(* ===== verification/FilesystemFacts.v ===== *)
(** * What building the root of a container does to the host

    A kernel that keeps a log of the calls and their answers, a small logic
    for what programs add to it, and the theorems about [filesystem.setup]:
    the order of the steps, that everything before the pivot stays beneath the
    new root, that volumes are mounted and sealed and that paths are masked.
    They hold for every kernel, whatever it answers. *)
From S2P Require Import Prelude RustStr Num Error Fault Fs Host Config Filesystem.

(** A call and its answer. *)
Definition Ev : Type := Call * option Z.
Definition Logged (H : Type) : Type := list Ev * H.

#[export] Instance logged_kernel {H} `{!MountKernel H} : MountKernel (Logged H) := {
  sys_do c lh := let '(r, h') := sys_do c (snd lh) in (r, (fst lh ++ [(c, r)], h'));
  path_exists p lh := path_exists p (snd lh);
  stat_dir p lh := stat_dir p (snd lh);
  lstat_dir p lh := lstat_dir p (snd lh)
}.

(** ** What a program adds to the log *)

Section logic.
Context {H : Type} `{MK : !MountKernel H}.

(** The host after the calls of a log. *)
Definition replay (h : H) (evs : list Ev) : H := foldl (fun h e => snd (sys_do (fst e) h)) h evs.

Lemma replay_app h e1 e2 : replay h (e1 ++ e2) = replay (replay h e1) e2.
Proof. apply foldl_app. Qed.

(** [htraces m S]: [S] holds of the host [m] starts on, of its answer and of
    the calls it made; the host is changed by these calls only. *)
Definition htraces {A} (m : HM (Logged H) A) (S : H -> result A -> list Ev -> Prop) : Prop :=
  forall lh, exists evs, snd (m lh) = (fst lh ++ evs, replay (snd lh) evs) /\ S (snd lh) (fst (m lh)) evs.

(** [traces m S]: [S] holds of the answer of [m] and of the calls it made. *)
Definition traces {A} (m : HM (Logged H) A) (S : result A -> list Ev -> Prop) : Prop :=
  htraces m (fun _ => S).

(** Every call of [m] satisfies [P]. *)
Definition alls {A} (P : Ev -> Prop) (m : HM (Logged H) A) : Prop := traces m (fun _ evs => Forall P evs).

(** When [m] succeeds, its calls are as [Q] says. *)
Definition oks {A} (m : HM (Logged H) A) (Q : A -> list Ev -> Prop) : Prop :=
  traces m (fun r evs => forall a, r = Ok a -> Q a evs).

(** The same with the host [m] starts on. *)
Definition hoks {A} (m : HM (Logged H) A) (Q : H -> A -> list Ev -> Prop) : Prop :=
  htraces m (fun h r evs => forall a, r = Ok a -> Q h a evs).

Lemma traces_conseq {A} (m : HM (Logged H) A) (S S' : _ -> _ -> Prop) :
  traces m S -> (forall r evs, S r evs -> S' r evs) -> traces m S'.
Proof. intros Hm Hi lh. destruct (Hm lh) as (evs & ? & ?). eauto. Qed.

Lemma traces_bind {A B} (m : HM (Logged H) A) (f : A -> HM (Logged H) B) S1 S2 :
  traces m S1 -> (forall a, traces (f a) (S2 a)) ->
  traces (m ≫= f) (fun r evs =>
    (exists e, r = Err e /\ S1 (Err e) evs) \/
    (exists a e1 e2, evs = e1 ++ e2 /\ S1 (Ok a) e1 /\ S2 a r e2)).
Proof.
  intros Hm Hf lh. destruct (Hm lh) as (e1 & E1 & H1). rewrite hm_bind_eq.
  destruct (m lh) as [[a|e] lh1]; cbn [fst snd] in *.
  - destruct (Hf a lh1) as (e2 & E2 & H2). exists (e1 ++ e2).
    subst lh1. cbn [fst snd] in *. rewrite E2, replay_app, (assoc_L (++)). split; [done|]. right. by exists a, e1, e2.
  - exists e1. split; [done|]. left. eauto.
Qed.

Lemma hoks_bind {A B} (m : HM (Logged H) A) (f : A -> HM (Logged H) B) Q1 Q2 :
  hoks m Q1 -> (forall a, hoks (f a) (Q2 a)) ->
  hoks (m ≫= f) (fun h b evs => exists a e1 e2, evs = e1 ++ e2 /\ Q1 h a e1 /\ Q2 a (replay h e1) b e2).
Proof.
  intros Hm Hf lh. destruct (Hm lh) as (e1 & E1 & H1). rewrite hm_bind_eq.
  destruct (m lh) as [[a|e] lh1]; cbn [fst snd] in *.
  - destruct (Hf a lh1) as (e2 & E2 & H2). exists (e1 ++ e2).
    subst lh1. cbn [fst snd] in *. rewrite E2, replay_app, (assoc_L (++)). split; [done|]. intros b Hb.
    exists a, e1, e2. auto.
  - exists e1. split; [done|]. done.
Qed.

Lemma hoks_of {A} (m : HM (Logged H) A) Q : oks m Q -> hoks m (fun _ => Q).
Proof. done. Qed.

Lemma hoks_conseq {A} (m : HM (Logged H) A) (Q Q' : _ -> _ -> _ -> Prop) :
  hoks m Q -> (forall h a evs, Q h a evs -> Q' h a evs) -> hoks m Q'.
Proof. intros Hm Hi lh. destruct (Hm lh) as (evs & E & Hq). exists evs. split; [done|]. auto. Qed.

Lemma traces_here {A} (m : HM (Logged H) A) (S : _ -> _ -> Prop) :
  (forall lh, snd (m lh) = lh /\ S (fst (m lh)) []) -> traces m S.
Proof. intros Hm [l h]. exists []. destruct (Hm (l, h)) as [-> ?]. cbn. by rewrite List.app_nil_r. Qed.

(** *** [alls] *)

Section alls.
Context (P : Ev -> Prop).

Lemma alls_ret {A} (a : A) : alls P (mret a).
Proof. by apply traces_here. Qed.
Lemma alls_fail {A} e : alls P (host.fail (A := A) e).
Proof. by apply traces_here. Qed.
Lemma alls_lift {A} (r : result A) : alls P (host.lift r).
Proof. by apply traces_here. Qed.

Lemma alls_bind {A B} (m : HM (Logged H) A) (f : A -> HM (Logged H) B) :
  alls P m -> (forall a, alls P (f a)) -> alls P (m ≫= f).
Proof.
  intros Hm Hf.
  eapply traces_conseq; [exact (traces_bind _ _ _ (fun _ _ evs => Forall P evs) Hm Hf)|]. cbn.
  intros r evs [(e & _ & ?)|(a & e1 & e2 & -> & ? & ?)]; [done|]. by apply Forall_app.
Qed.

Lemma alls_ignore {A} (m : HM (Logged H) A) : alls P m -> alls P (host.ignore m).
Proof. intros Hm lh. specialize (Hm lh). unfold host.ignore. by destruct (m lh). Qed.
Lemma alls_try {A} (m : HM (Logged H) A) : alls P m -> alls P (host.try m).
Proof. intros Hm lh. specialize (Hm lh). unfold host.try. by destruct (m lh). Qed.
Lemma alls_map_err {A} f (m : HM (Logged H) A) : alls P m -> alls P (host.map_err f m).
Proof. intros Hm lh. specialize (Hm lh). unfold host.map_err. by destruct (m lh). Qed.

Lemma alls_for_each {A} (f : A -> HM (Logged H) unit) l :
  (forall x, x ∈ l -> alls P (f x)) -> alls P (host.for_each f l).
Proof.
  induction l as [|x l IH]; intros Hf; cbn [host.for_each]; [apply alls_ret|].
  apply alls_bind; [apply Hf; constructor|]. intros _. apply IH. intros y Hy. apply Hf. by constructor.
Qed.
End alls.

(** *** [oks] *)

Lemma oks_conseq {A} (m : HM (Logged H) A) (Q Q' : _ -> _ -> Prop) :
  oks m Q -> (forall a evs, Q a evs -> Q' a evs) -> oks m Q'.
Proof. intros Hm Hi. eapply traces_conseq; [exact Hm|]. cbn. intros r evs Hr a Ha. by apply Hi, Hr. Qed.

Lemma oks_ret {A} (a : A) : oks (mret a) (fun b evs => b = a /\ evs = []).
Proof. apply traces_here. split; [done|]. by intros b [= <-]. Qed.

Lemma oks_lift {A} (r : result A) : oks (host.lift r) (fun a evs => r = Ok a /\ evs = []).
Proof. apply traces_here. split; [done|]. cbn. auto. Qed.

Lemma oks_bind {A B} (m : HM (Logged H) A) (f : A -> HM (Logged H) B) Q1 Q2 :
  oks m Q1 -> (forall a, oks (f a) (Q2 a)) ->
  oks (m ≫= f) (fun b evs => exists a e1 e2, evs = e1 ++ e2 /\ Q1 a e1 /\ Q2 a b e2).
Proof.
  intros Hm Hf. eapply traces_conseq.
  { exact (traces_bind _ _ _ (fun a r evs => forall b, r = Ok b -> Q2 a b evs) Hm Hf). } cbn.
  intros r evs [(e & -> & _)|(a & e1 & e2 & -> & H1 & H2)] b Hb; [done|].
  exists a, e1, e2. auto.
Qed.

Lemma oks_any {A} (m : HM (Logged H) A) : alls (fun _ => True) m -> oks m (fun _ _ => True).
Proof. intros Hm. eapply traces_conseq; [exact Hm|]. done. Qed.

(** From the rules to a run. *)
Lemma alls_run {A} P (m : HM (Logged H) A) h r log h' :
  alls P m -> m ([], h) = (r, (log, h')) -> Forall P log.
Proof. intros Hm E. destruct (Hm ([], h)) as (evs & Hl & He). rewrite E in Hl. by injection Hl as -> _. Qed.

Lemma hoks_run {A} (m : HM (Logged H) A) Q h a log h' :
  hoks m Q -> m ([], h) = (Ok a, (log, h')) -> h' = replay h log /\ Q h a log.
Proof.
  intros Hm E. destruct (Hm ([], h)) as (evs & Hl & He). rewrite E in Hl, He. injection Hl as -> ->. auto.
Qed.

---

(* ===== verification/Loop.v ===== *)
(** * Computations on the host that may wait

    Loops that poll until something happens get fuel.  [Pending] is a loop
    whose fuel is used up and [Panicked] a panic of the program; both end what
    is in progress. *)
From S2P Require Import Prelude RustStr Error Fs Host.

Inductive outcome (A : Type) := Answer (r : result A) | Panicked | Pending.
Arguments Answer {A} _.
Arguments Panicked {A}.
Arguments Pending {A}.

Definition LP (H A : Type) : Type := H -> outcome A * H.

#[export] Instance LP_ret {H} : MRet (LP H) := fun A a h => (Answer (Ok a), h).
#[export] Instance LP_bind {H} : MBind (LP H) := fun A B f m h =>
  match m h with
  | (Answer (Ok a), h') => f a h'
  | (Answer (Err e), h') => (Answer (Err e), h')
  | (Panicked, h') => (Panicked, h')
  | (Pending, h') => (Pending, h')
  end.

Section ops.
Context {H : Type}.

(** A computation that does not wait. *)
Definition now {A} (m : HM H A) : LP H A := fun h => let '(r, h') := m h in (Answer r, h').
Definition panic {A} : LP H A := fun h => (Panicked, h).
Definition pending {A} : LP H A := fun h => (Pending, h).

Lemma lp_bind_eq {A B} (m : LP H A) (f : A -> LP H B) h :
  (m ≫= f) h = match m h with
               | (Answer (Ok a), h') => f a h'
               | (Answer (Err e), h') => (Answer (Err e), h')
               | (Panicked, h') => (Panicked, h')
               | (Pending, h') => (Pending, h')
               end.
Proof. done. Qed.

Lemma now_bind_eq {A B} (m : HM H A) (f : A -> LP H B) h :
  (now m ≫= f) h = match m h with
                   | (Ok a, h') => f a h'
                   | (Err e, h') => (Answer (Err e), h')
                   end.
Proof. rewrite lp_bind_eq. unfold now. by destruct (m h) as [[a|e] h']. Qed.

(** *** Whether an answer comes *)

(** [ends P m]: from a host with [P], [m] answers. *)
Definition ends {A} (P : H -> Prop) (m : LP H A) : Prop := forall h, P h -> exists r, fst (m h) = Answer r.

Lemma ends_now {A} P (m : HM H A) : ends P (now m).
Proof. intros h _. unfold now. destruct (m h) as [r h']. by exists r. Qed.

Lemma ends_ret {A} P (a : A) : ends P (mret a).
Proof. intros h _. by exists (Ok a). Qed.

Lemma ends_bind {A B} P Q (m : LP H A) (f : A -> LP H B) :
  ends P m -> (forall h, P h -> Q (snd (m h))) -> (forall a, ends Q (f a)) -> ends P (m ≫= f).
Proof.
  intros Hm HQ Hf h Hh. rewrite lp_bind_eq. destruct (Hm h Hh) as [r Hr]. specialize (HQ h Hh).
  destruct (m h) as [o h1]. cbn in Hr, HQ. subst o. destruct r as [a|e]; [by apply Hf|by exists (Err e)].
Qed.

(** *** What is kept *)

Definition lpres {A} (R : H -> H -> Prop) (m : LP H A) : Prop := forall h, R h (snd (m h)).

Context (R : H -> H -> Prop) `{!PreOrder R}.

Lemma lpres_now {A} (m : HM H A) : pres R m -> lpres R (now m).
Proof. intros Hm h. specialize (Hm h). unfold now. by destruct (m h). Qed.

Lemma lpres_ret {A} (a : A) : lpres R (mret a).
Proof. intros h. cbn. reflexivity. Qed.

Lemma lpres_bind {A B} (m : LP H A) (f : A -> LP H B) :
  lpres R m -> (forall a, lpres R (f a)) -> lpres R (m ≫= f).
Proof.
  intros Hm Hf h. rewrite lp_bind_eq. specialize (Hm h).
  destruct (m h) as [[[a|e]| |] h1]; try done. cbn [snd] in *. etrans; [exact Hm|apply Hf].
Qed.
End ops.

---

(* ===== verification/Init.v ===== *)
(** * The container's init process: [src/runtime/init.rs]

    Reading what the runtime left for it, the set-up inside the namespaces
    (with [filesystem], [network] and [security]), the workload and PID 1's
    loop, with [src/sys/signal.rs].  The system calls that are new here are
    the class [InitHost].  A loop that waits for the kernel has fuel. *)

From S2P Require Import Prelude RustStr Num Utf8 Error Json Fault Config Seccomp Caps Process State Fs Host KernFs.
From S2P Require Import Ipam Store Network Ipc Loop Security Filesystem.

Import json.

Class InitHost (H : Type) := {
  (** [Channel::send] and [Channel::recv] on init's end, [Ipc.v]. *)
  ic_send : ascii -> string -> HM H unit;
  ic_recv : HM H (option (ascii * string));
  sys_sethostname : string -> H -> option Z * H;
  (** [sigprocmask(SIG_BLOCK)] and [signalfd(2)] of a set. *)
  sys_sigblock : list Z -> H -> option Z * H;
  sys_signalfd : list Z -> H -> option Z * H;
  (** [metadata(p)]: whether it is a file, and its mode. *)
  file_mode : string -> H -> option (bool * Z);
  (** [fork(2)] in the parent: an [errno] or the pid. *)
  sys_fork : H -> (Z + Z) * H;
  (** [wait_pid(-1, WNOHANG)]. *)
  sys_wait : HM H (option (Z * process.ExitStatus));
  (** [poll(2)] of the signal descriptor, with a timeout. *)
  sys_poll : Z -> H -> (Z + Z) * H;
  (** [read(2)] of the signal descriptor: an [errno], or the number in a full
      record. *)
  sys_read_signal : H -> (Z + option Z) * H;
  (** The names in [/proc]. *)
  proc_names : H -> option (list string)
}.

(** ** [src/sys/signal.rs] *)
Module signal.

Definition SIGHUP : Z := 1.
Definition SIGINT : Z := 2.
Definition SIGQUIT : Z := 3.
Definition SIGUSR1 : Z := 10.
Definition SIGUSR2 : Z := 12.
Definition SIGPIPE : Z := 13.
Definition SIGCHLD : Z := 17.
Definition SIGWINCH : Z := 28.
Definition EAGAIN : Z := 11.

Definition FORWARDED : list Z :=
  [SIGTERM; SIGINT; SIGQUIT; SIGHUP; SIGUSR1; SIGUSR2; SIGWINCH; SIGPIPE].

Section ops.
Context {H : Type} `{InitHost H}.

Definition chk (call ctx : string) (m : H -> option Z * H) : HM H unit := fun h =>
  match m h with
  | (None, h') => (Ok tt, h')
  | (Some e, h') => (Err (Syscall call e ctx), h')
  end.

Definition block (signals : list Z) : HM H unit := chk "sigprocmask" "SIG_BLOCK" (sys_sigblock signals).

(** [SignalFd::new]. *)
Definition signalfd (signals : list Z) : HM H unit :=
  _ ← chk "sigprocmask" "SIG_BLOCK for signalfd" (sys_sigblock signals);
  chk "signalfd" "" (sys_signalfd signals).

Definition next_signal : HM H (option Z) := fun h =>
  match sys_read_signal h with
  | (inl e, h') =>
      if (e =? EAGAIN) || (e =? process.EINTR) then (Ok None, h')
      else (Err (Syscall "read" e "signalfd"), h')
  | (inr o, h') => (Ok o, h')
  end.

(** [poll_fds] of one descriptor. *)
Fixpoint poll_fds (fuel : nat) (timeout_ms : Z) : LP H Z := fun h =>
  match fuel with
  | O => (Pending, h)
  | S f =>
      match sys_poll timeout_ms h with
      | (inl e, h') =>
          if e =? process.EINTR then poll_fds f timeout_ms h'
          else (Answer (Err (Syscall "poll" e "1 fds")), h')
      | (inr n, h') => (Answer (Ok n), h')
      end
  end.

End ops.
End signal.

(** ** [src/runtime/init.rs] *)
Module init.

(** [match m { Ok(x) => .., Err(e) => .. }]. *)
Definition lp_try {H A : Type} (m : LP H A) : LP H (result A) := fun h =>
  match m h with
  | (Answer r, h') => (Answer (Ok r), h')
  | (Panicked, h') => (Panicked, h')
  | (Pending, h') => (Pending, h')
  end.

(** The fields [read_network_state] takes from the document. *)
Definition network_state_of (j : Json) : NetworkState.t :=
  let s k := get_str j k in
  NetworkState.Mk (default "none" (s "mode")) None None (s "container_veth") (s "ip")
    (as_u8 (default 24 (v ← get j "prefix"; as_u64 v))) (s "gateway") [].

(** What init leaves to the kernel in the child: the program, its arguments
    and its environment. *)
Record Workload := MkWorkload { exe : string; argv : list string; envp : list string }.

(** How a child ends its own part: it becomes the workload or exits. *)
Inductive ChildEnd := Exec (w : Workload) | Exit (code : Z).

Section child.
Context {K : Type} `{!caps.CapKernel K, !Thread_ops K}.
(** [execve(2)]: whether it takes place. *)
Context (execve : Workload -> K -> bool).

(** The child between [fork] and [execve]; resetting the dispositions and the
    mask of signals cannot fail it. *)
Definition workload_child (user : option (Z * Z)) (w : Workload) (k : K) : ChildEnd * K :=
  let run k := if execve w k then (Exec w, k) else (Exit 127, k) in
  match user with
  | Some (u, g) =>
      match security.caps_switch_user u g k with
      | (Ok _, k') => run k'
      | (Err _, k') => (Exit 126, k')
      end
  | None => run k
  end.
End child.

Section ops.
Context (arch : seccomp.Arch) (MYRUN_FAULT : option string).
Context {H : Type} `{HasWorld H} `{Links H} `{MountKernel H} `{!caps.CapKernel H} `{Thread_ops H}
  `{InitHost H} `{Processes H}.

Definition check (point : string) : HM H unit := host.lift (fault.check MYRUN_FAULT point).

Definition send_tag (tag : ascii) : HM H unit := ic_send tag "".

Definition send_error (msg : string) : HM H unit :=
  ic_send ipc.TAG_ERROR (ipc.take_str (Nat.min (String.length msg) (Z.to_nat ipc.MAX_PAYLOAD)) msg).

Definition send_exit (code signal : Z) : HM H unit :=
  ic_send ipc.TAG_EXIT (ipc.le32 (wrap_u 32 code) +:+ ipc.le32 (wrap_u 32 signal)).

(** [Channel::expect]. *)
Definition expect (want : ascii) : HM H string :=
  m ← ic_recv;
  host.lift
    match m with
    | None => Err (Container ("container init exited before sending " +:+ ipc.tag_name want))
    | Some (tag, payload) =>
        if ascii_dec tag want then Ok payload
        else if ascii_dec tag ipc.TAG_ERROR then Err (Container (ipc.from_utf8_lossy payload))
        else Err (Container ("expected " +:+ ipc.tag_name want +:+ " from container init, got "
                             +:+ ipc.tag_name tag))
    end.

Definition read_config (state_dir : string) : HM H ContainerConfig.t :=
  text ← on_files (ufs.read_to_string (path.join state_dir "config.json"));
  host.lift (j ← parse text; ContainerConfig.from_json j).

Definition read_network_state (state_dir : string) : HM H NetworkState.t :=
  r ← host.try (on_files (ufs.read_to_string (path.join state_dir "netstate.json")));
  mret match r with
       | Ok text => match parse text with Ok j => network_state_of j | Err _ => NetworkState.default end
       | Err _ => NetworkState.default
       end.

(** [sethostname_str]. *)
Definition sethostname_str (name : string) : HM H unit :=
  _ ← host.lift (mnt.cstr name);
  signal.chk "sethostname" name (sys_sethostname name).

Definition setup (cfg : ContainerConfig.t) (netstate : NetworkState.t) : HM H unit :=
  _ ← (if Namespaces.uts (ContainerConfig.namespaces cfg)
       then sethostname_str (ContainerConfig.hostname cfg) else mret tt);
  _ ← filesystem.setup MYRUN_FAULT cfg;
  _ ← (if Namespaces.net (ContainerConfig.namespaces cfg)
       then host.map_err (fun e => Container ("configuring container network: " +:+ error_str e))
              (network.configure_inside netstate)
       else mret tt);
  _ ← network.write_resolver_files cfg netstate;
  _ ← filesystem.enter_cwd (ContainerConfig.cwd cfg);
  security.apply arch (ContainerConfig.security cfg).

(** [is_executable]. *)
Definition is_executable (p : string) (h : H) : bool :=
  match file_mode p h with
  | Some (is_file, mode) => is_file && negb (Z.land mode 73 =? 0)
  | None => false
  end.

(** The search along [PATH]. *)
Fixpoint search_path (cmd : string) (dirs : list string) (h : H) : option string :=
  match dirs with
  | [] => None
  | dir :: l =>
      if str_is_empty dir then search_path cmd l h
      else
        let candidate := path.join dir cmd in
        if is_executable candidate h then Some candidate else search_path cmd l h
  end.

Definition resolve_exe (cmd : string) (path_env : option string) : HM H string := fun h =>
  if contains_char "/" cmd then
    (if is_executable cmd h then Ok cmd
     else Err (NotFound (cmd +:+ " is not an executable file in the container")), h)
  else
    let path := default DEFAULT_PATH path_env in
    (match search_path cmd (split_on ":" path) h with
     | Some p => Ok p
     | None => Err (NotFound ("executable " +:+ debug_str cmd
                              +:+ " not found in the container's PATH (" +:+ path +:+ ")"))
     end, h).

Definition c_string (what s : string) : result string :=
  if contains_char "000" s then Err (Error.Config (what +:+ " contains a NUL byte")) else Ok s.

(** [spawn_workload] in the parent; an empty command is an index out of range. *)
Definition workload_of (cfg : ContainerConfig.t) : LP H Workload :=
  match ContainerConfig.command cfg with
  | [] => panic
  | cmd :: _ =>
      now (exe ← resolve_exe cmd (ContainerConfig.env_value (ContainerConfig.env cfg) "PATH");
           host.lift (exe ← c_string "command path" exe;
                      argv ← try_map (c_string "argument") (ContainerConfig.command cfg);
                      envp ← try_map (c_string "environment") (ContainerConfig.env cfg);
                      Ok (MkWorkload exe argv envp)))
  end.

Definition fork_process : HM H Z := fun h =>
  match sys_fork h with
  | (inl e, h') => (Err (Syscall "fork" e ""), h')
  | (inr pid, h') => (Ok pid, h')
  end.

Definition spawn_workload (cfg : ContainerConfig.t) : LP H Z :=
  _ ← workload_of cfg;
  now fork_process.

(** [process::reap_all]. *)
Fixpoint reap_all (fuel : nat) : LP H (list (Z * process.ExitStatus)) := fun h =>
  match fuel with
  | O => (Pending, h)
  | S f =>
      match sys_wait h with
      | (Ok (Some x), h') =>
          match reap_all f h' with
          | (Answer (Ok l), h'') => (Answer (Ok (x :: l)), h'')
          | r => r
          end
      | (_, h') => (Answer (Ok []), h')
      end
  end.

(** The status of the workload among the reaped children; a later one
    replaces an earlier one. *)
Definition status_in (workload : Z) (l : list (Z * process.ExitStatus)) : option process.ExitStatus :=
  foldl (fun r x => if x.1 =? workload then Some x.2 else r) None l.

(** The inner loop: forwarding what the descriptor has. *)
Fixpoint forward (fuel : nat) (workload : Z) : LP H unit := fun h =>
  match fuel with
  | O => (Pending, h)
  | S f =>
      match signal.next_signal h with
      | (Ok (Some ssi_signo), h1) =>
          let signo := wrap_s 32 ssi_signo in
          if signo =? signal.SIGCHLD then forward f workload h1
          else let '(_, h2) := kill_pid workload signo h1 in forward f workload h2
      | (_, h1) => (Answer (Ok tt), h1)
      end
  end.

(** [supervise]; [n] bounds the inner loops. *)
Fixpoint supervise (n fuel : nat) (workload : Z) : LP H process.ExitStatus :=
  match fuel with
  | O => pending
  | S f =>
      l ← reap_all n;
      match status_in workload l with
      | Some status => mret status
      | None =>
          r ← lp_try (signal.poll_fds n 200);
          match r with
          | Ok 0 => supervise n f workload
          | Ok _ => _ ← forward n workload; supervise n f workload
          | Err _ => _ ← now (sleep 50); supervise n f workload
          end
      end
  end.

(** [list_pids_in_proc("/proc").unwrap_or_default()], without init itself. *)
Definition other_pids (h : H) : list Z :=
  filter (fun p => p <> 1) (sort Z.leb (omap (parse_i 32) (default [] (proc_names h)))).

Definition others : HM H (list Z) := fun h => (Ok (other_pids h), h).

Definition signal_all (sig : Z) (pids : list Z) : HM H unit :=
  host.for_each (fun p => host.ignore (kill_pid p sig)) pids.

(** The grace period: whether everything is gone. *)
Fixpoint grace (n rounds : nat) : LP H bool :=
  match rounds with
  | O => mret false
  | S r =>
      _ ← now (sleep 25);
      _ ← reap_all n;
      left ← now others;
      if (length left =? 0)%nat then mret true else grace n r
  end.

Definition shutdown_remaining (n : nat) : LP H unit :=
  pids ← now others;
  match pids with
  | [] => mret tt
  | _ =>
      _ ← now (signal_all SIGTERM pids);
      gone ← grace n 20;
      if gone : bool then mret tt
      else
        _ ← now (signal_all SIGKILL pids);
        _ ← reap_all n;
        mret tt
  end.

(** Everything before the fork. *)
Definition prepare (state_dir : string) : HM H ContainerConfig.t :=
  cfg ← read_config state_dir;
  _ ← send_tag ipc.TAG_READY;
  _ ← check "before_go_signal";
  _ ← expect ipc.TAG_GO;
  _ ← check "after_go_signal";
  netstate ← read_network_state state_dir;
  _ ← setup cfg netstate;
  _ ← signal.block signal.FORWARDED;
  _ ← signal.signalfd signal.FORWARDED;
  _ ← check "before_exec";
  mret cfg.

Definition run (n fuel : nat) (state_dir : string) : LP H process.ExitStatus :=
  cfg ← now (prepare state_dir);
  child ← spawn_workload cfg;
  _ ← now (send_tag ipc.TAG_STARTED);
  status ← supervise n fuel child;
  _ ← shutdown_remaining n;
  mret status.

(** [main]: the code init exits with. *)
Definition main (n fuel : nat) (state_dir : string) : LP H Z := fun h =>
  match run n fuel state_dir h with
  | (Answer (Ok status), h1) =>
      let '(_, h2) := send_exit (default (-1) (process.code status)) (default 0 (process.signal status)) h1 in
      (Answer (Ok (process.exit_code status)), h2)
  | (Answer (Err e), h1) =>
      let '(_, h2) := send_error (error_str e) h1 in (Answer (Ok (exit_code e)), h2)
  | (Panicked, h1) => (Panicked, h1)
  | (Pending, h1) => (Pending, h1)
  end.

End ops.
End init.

▶ _What you have to do_:
Please output exactly the lines between the one holding "match reap_all f h' with" and the one holding "foldl (fun r" in the records above, inclusive, and nothing more.

▶ _Solution for this problem_:
          match reap_all f h' with
          | (Answer (Ok l), h'') => (Answer (Ok (x :: l)), h'')
          | r => r
          end
      | (_, h') => (Answer (Ok []), h')
      end
  end.

(** The status of the workload among the reaped children; a later one
    replaces an earlier one. *)
Definition status_in (workload : Z) (l : list (Z * process.ExitStatus)) : option process.ExitStatus :=
  foldl (fun r x => if x.1 =? workload then Some x.2 else r) None l.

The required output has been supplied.